(ASSIGNED TASK): Report each line of the data that has "None" somewhere in it.

(DATASET EXTRACT):
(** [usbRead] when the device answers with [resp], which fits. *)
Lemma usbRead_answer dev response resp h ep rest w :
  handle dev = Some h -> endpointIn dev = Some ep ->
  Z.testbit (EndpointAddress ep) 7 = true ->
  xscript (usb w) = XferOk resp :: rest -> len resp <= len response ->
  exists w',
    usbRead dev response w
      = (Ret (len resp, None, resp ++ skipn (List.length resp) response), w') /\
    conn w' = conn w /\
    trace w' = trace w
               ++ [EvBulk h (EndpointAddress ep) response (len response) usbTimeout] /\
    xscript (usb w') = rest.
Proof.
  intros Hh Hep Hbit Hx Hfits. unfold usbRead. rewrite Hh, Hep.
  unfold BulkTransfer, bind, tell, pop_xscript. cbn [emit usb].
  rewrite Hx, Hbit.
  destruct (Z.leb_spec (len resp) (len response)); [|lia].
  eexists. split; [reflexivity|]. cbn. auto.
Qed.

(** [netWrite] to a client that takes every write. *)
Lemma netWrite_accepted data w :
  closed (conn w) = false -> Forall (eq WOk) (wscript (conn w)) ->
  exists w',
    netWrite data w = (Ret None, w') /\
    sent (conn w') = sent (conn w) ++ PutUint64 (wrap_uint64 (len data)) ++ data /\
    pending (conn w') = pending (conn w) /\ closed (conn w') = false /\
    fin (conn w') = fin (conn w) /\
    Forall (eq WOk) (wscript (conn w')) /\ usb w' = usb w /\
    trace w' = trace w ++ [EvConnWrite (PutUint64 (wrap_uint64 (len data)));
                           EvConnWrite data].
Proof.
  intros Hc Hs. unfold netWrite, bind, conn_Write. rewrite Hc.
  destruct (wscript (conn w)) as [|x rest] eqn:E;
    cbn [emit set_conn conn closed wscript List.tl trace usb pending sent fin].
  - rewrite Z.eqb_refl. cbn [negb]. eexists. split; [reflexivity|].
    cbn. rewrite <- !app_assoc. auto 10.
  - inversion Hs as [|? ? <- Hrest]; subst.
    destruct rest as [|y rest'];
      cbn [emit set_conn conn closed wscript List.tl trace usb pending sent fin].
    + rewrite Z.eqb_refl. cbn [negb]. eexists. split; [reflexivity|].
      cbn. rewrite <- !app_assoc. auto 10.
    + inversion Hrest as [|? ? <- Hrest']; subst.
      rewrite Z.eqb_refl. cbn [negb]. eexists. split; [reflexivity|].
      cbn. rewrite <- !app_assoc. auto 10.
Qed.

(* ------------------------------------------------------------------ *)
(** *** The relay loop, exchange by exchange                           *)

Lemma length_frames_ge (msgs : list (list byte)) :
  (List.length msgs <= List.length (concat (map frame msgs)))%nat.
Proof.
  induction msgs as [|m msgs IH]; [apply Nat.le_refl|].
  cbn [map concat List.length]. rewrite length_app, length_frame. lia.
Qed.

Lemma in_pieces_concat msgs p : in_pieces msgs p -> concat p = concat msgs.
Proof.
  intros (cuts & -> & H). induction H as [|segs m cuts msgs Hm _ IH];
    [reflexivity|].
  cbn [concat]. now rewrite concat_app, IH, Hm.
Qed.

(TASK RESPONSE):
      = (Ret (len resp, None, resp ++ skipn (List.length resp) response), w') /\
    netWrite data w = (Ret None, w') /\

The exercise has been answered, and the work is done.